A pergunta - «quem matou Laura Palmer?» - da série de culto de David Lynch que inspirou a maioria dos actuais criadores de séries de televisão é, hoje, reescrita para «o que se passa naquela ilha? onde sobrevivem os náufragos de Perdidos, o novo ícone da pop culture que milhões de jovens vêem, compram, pirateiam, discutem em todo o mundo. Uma espécie de «suspension of disbelief», suspensão do real, eis o que nos acontece, às vezes, quando durante horas a fio nos encontramos perdidos numa ilha deserta; ou quando durante 24 horas somos parceiros de Jack Bauer em luta contra o terrorismo (ainda que muitas vezes os métodos utilizados escondam interesses propagandísticos inconfessáveis e repudiáveis); ou quando amamos e odiamos Gregory House, o médico mais politicamente incorrecto da televisão; ou quando estremecemos de emoção quase bergmaniana diante de mais um episódio de Os Sopranos; ou quando nos confrontamos com as neuroses americanas em Sete Palmos de Terra; ou quando descobrimos os mais podres e ardilosos segredos da vida dos subúrbios de uma cidade americana em Donas de Casa Desesperadas; ou quando penetramos no mundo virtual que nos evoca Matrix em Heroes; ou quando apanhamos um crimionoso em CSI; ou quando percorremos, na hiper-realista série A Escuta, as ruas de Baltimore infestadas de traficantes e de polícias, cuja diferença devemos procurar muito para além distintivo; ou quando nos confrontamos com as frenéticas estratégias de bastidores de assessores, gestores de campanha e especialistas em política, em Os Homens do Presidente; ou quando convivemos com Nancy Botwin, a mãe solteira que resolve vender maconha após a morte do seu marido, em Weeds, a mais subversiva série televisiva jamais produzida; ou, ainda, quando, regressamos à América dos anos 60, através da imperdível Mad Men.

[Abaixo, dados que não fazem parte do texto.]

(* ===== verification/Stages.v ===== *)
(** Compaction in stages: compacting some blocks, and the result with others,
    gathers the same series as compacting all of them at once. The file
    composes the contract of [Merge] with itself; it has no definitions that
    model code. *)

From S2P Require Import Prelude Ordered Sorted Containers Files Varint Bytes Crc32c Labels Matcher Record BStream Xor Segment Chunks Query Index IndexWriter Ulid Meta MemSeries SeriesStore Head Block BlockSelect BlockIndex BlockCreate Compact Flush Merge Pipeline.

Module StagesFacts.
Import BytesFacts ChunksFacts HeadFacts MemSeriesFacts BlockSelectFacts BlockCreateFacts FlushFacts MergeFacts MergeProps PipelineFacts.

Lemma samples_in_app a b l : samples_in (a ++ b) l = samples_in a l ++ samples_in b l.
Proof. unfold samples_in. by rewrite filter_app, bind_app. Qed.

Lemma samples_of inputs si :
  NoDup (si_labels <$> inputs) → si ∈ inputs → samples_in inputs (si_labels si) = si_chunks si ≫= input_list.
Proof. intros Hnd Hsi. unfold samples_in. rewrite (filter_unique si_labels) by done. by rewrite bind_cons, app_nil_r. Qed.

Lemma samples_absent inputs l : l ∉ (si_labels <$> inputs) → samples_in inputs l = [].
Proof.
  intros Hl. unfold samples_in. rewrite filter_none; [done|]. apply Forall_forall. intros s Hs <-. by apply Hl, list_elem_of_fmap_2.
Qed.

(** ** The last sample of a timestamp *)

Lemma strict_nodup l : strict l → NoDup l.
Proof. induction 1 as [|x l _ IH Hx]; constructor; [|done]. intros Hin. rewrite Forall_forall in Hx. specialize (Hx x Hin). lia. Qed.

Lemma strict_unique l k : strict l → strict k → (∀ x, x ∈ l ↔ x ∈ k) → l = k.
Proof.
  intros Hl Hk Heq. apply (StronglySorted_unique_strong (λ a b : Z * Z, a.1 < b.1)); [|done..|].
  - intros a b _ _ Hab Hba. lia.
  - apply NoDup_Permutation; [by apply strict_nodup..|done].
Qed.

Lemma at_time_strict x l : strict l → x ∈ l → at_time x.1 l = [x].
Proof.
  intros Hl Hx. unfold at_time. apply (filter_unique fst); [|done]. clear Hx. induction Hl as [|y l _ IH Hy]; [constructor|].
  rewrite fmap_cons. constructor; [|done]. intros (z & Heq & Hz)%list_elem_of_fmap. rewrite Forall_forall in Hy. specialize (Hy z Hz). lia.
Qed.

Lemma compacted_samples series inputs l :
  compacted series inputs →
  strict (samples_in inputs l) ∧ ∀ x, x ∈ samples_in inputs l ↔ last (at_time x.1 (samples_in series l)) = Some x.
Proof.
  intros Hc. pose proof Hc as (Hnd & _ & Hall). destruct (decide (l ∈ (si_labels <$> inputs))) as [Hl|Hl].
  - apply list_elem_of_fmap in Hl as (si & -> & Hsi). rewrite samples_of by done. destruct (Hall si Hsi) as (Hs & Hin & _). done.
  - rewrite samples_absent by done. split; [constructor|]. intros x. split; [by intros ?%elem_of_nil|].
    intros (si & -> & [_ Hsi]%list_elem_of_filter)%(compacted_present _ _ _ _ Hc)%list_elem_of_fmap. exfalso. by apply Hl, list_elem_of_fmap_2.
Qed.

(** Compacting keeps the last sample of every timestamp. *)
Lemma compacted_last series inputs l t :
  compacted series inputs → last (at_time t (samples_in inputs l)) = last (at_time t (samples_in series l)).
Proof.
  intros Hc. destruct (compacted_samples series inputs l Hc) as [Hs Hin].
  assert (∀ ss x, last (at_time t ss) = Some x → x.1 = t ∧ x ∈ ss) as Ht by (by intros ss x [? ?]%last_Some_elem_of%list_elem_of_filter).
  destruct (last (at_time t (samples_in series l))) as [x|] eqn:Hx.
  - destruct (Ht _ x Hx) as [<- _]. by rewrite (at_time_strict x) by (done || by apply Hin).
  - destruct (last (at_time t (samples_in inputs l))) as [y|] eqn:Hy; [|done]. destruct (Ht _ y Hy) as [<- Hyin]. apply Hin in Hyin. congruence.
Qed.

(** ** Two stages *)

Lemma staged_samples s1 s2 i1 staged direct l :
  compacted s1 i1 → compacted (i1 ++ s2) staged → compacted (s1 ++ s2) direct → samples_in staged l = samples_in direct l.
Proof.
  intros H1 Hst Hdi. destruct (compacted_samples _ _ l Hst) as [Hs Hsin], (compacted_samples _ _ l Hdi) as [Hd Hdin].
  apply strict_unique; [done..|]. intros x. rewrite Hsin, Hdin, !samples_in_app. unfold at_time. rewrite !filter_app, !last_app.
  fold (at_time x.1 (samples_in i1 l)) (at_time x.1 (samples_in s1 l)). by rewrite (compacted_last s1 i1 l x.1 H1).
Qed.

(** Series that are cut from the same samples are the same. *)
Lemma same_series s s' inputs inputs' si :
  compacted s inputs → compacted s' inputs' → (∀ l, samples_in inputs l = samples_in inputs' l) →
  Forall (λ si, rebuilt (si_labels si) (si_chunks si ≫= input_list) = Ok si) inputs →
  Forall (λ si, rebuilt (si_labels si) (si_chunks si ≫= input_list) = Ok si) inputs' →
  si ∈ with_chunks inputs → si ∈ with_chunks inputs'.
Proof.
  intros (Hnd & _ & Hall) (Hnd' & _ & Hall') Hsam Hre Hre' [Hne Hsi]%list_elem_of_filter. rewrite Forall_forall in Hre, Hre'.
  apply list_elem_of_filter. split; [done|]. pose proof (samples_of inputs si Hnd Hsi) as Heq. rewrite Hsam in Heq.
  assert (si_labels si ∈ (si_labels <$> inputs')) as (si' & Hl & Hsi')%list_elem_of_fmap.
  { destruct (decide (si_labels si ∈ (si_labels <$> inputs'))) as [|Hl]; [done|]. rewrite (samples_absent inputs') in Heq by done.
    destruct (Hall si Hsi) as (_ & _ & Hspans). destruct (si_chunks si) as [|c cs]; [done|].
    apply Forall_cons_1 in Hspans as [(a & b & Ha & _) _]. rewrite bind_cons in Heq. by destruct (input_list c). }
  pose proof (samples_of inputs' si' Hnd' Hsi') as Heq'. rewrite <- Hl, Heq in Heq'.
  pose proof (Hre si Hsi) as H1. pose proof (Hre' si' Hsi') as H2. rewrite <- Hl, <- Heq', H1 in H2. by injection H2 as ->.
Qed.

Lemma compacted_nodup s inputs : compacted s inputs → NoDup (with_chunks inputs).
Proof. intros (Hnd & _). apply NoDup_filter. by eapply NoDup_fmap_1. Qed.

Lemma compacted_mergeable series inputs :
  compacted series inputs → Forall series_input_ok inputs → Forall mergeable series → Forall mergeable inputs.
Proof.
  intros (Hnd & _ & Hall) Hok Hm. rewrite Forall_forall in Hok, Hm. apply Forall_forall. intros si Hsi. destruct (Hok si Hsi) as [Hl _].
  split; [done|]. destruct (Hall si Hsi) as (_ & Hin & Hspans). rewrite Forall_forall in Hspans. apply Forall_forall. intros c Hc.
  destruct (Hspans c Hc) as (a & b & Ha & _). split; [unfold input_list in Ha; by destruct (chunk_list _)|].
  apply Forall_forall. intros x Hx. assert (x ∈ si_chunks si ≫= input_list) as Hxs by (apply list_elem_of_bind; eauto).
  apply Hin, last_Some_elem_of, list_elem_of_filter in Hxs as [_ (s & Hxs & [_ Hs]%list_elem_of_filter)%list_elem_of_bind].
  apply list_elem_of_bind in Hxs as (c' & Hxc & Hc'). destruct (Hm s Hs) as [_ Hdec]. rewrite Forall_forall in Hdec.
  destruct (Hdec c' Hc') as [_ Hf]. unfold fits in Hf. rewrite Forall_forall in Hf. by apply Hf.
Qed.

Lemma staged_sources x xs1 xs2 : sources_of x = all_sources [] xs1 → all_sources [] (x :: xs2) = all_sources [] (xs1 ++ xs2).
Proof.
  intros Hx. assert (∀ xs, ascending str_ltb (all_sources [] xs) ∧ ∀ s, s ∈ all_sources [] xs ↔ ∃ x, x ∈ xs ∧ s ∈ sources_of x) as Hspec.
  { intros xs. destruct (all_sources_spec [] xs) as [Hasc Hin]; [constructor|]. split; [done|]. intros s. rewrite Hin.
    split; [by intros [?%elem_of_nil|?]|by right]. }
  apply (ascending_unique str_ltb); [apply Hspec..|]. intros s. rewrite !(proj2 (Hspec _)). split.
  - intros (y & [->|Hy]%elem_of_cons & Hs); [|exists y; split; [apply elem_of_app; by right|done]].
    rewrite Hx in Hs. apply (Hspec xs1) in Hs as (y & Hy & Hs). exists y. split; [apply elem_of_app; by left|done].
  - intros (y & [Hy|Hy]%elem_of_app & Hs); [|exists y; split; [by right|done]].
    exists x. split; [left|]. rewrite Hx. apply Hspec. by exists y.
Qed.

End StagesFacts.

Module StagesProps.
Import BytesFacts ChunksFacts HeadFacts MemSeriesFacts BlockSelectFacts BlockCreateFacts FlushFacts MergeFacts MergeProps PipelineFacts StagesFacts.

(** C20: compaction in stages. Compacting some blocks first and the result with
    others then is the same as compacting all of them at once, in the same
    order: the new block is made from the same series with the same chunks, to
    the byte, and names the same sources; only its level may be higher. So the
    order in which a database compacts its blocks in levels does not show in
    its answers. *)
Theorem compact_in_stages `{JsonLaws} `{StdOrderLaws} (now : Z) (random : list Z) (dirs1 dirs2 : list str) (d : Disk) (xs1 xs2 : list source) :
  let ulid := new_ulid now random in
  dirs1 ≠ [] → calls d = [] → dirs d !! ulid = None →
  Forall2 (λ dir x, block_holds dir d x.1 x.2) dirs1 xs1 → Forall2 (λ dir x, block_holds dir d x.1 x.2) dirs2 xs2 →
  Forall mergeable (all_series (xs1 ++ xs2)) → Forall (λ x, level_of x + 1 < 2 ^ 31 ∧ Forall utf8 (sources_of x)) xs1 →
  ∃ inputs level sources, compact_inputs dirs1 d = Ok (inputs, level, sources) ∧
    (input_ok inputs →
      ∃ d1 staged direct level2 level3 sources', compact now random dirs1 d = (Ok ulid, d1) ∧
        compact_inputs (ulid :: dirs2) d1 = Ok (staged, level2, sources') ∧
        compact_inputs (dirs1 ++ dirs2) d1 = Ok (direct, level3, sources') ∧
        with_chunks staged ≡ₚ with_chunks direct ∧ level3 <= level2).
Proof.
  intros ulid Hne Hcalls Hnew H1 H2 Hm Hmetas. assert (all_series (xs1 ++ xs2) = all_series xs1 ++ all_series xs2) as Happ by apply bind_app.
  rewrite Happ in Hm. apply Forall_app in Hm as [Hm1 Hm2]. destruct (compact_inputs_eq d dirs1 xs1 H1 Hm1) as (inputs & Hinputs & Hc & Hok & _).
  exists inputs, (max_level 0 xs1), (all_sources [] xs1). split; [done|]. intros Hfits.
  destruct (compact_eq now random dirs1 d xs1 inputs Hne Hcalls Hnew Hmetas Hinputs Hfits) as (d1 & b & Hcompact & Hother & Hholds & Hlevel & Hsrc).
  assert (∀ ds xs, Forall2 (λ dir x, block_holds dir d x.1 x.2) ds xs → Forall2 (λ dir x, block_holds dir d1 x.1 x.2) ds xs) as Hkept.
  { intros ds xs Hds. eapply Forall2_impl; [exact Hds|]. intros dir x Hx. apply (holds_kept _ d); [done|]. apply Hother.
    intros ->. destruct Hx as (files & fs & vs & Hx & _). fold ulid in Hx. by rewrite Hnew in Hx. }
  destruct (compact_inputs_eq d1 (ulid :: dirs2) ((inputs, b) :: xs2)) as (staged & Hstaged & Hcs & _ & Hrs).
  { constructor; [exact Hholds|by apply Hkept]. }
  { unfold all_series. rewrite bind_cons. apply Forall_app. split; [by eapply compacted_mergeable|done]. }
  destruct (compact_inputs_eq d1 (dirs1 ++ dirs2) (xs1 ++ xs2)) as (direct & Hdirect & Hcd & _ & Hrd).
  { apply Forall2_app; by apply Hkept. }
  { rewrite Happ. by apply Forall_app. }
  rewrite Happ in Hcd. change (all_series ((inputs, b) :: xs2)) with (inputs ++ all_series xs2) in Hcs.
  pose proof (staged_sources (inputs, b) xs1 xs2 Hsrc) as Hsources.
  eexists d1, staged, direct, _, _, (all_sources [] (xs1 ++ xs2)). split; [exact Hcompact|].
  split; [rewrite <- Hsources; exact Hstaged|]. split; [exact Hdirect|].
  assert (∀ l, samples_in staged l = samples_in direct l) as Hsam by (intros l; exact (staged_samples _ _ _ _ _ l Hc Hcs Hcd)). split.
  - apply NoDup_Permutation; [by eapply compacted_nodup..|]. intros si. split; apply (same_series _ _ _ _ si Hcs Hcd) || apply (same_series _ _ _ _ si Hcd Hcs); done.
  - destruct (max_level_spec 0 (xs1 ++ xs2)) as (_ & _ & [->|(x & Hx & ->)]).
    + by apply max_level_spec.
    + destruct (max_level_spec 0 ((inputs, b) :: xs2)) as (_ & Hmax & _). apply elem_of_app in Hx as [Hx|Hx]; [|apply Hmax; by right].
      pose proof (Hmax (inputs, b) ltac:(left)). destruct (max_level_spec 0 xs1) as (_ & Hle & _). specialize (Hle x Hx). lia.
Qed.

#[local] Existing Instance plain_order.
#[local] Existing Instance TreeJson.tree_laws.

(** Three flushed heads; the first two are compacted first. *)
Lemma compact_in_stages_witness :
  let a := [mkLabel [97] [98]] in
  let jobs1 := [(1700000000000, [1; 2; 3], sample_head a 50 7); (1700000000000, [4; 5; 6], sample_head a 50 9)] in
  let jobs2 := [(1700000000000, [7; 8; 9], sample_head a 60 1)] in
  let dirs1 := job_ulid <$> jobs1 in
  let dirs2 := job_ulid <$> jobs2 in
  let ulid := new_ulid 1700000000001 [1; 2; 3] in
  ∃ d inputs level sources, flush_all (H := TreeJson.tree_json) (jobs1 ++ jobs2) (mkDisk ∅ []) = (Ok (dirs1 ++ dirs2), d) ∧
    compact_inputs (H := TreeJson.tree_json) dirs1 d = Ok (inputs, level, sources) ∧ input_ok inputs ∧
    (input_ok inputs →
      ∃ d1 staged direct level2 level3 sources', compact (H := TreeJson.tree_json) 1700000000001 [1; 2; 3] dirs1 d = (Ok ulid, d1) ∧
        compact_inputs (H := TreeJson.tree_json) (ulid :: dirs2) d1 = Ok (staged, level2, sources') ∧
        compact_inputs (H := TreeJson.tree_json) (dirs1 ++ dirs2) d1 = Ok (direct, level3, sources') ∧
        with_chunks staged ≡ₚ with_chunks direct ∧ level3 <= level2).
Proof.
  intros a jobs1 jobs2 dirs1 dirs2 ulid.
  assert (Forall (λ x : Z * Z, is_i64 x.1 && is_u64 x.2 && head_check (sample_head a x.1 x.2) = true) [(50, 7); (50, 9); (60, 1)]) as Hchecks
    by (repeat (apply Forall_cons_2; [vm_compute; reflexivity|]); apply Forall_nil_2).
  assert (∀ t v, (t, v) ∈ [(50, 7); (50, 9); (60, 1)] → head_ok (sample_head a t v)) as Hok.
  { intros t v Htv. apply sample_head_ok; [vm_compute; eexists; reflexivity|]. exact (proj1 (Forall_forall _ _) Hchecks (t, v) Htv). }
  destruct (flush_all_eq (J := TreeJson.tree_json) (jobs1 ++ jobs2) (mkDisk ∅ [])) as (d & xs & Hflush & Hcalls & Hother & Hall).
  { reflexivity. }
  { apply (bool_decide_unpack _). vm_compute. exact I. }
  { repeat (apply Forall_cons_2; [split; [reflexivity|apply Hok; set_solver]|]). apply Forall_nil_2. }
  apply Forall2_app_inv_l in Hall as (xs1 & xs2 & H1 & H2 & ->).
  assert (∀ jobs xs, Forall2 (λ j x, block_holds (H := TreeJson.tree_json) (job_ulid j) d x.1 x.2 ∧ flushed (H := TreeJson.tree_json) j x) jobs xs →
    Forall2 (λ dir x, block_holds (H := TreeJson.tree_json) dir d x.1 x.2) (job_ulid <$> jobs) xs ∧ Forall2 (flushed (H := TreeJson.tree_json)) jobs xs) as Hsplit.
  { intros jobs xs Hall. split; [apply Forall2_fmap_l|]; (eapply Forall2_impl; [exact Hall|]); by intros j x []. }
  destruct (Hsplit _ _ H1) as [Hh1 Hf1], (Hsplit _ _ H2) as [Hh2 Hf2].
  destruct (flushed_ready _ _ (Forall2_app Hf1 Hf2)) as [Hm _]. destruct (flushed_ready _ _ Hf1) as [_ Hmetas].
  destruct (compact_in_stages (J := TreeJson.tree_json) (O0 := plain_order) 1700000000001 [1; 2; 3] dirs1 dirs2 d xs1 xs2)
    as (inputs & level & sources & Hinputs & Hrest).
  - discriminate.
  - exact Hcalls.
  - fold ulid. rewrite Hother; [reflexivity|]. apply (bool_decide_unpack _). vm_compute. exact I.
  - exact Hh1.
  - exact Hh2.
  - exact Hm.
  - exact Hmetas.
  - exists d, inputs, level, sources. split; [exact Hflush|]. split; [exact Hinputs|]. split; [|exact Hrest].
    assert (match flush_all (H := TreeJson.tree_json) (jobs1 ++ jobs2) (mkDisk ∅ []) with
      | (Ok _, d) => match compact_inputs (H := TreeJson.tree_json) dirs1 d with Ok (i, _, _) => bool_decide (input_ok i) | _ => false end
      | _ => false end = true) as Hcheck by (vm_compute; reflexivity).
    rewrite Hflush, Hinputs in Hcheck. by apply bool_decide_eq_true in Hcheck.
Defined.

End StagesProps.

Trata-se de histórias com sequências narrativas desdobradas até ao limite, percorridas por personagens onde projectamos um certo inconsciente, novas cosmogonias de um mundo ficcional que julgávamos irremediavelmente perdido numa televisão afundada em telenovelas e na vulgaridade de um quotidiano maculado transferido para o ecrã. Será esta a resposta contra a alienação dos públicos, contra os reality shows, contra a encenação bacoca de episódios triviais do quotidiano de indivíduos anónimos temporariamente promovidos ao estrelato de ficção?
Na década que agora termina temos vindo a assistir à emergência de um novo conceito de serialidade televisiva com uma estrutura narrativa idêntica às dos romances do século XIX que também eram publicados em fascículos semanais antes de sair o livro completo, e que, hoje, são oferecidos ao nosso deleite numa caixa de DVDs. Estará o futuro a trazer do passado aquilo que tem potencial para criar audiências, mas sem iludir a realidade? Isto é, a televisão como entretenimento inteligente? O paradigma de Perdidos não será o mesmo da Ilha do Tesouro, de Stevenson, agora acrescido da inquietação moderna da ausência do herói? E os múltiplos enredos e intrigas secundárias, os infindáveis elencos, a construção das personagens não era algo que até agora estava apenas reservado ao cinema e à literatura? É verdade que antes já o DVD tinha revolucionado a nossa forma de ver cinema, transferindo os clássicos da tela ampla para a televisão. Agora são as séries com as suas possibilidades de horas infinitas, com desvios, retrocessos e avanços narrativos que criam a ilusão da suspensão da realidade, e não o seu simulacro. Talvez se esteja a assistir, então, à emergência de uma nova forma de literatura audiovisual de massas com capacidade de propor algo diferente da ilusão trivial da realidade, mas antes, talvez, a sua suspensão ficcional, pelo menos enquanto durar o episódio da série ou a caixa de DVD que visionamos.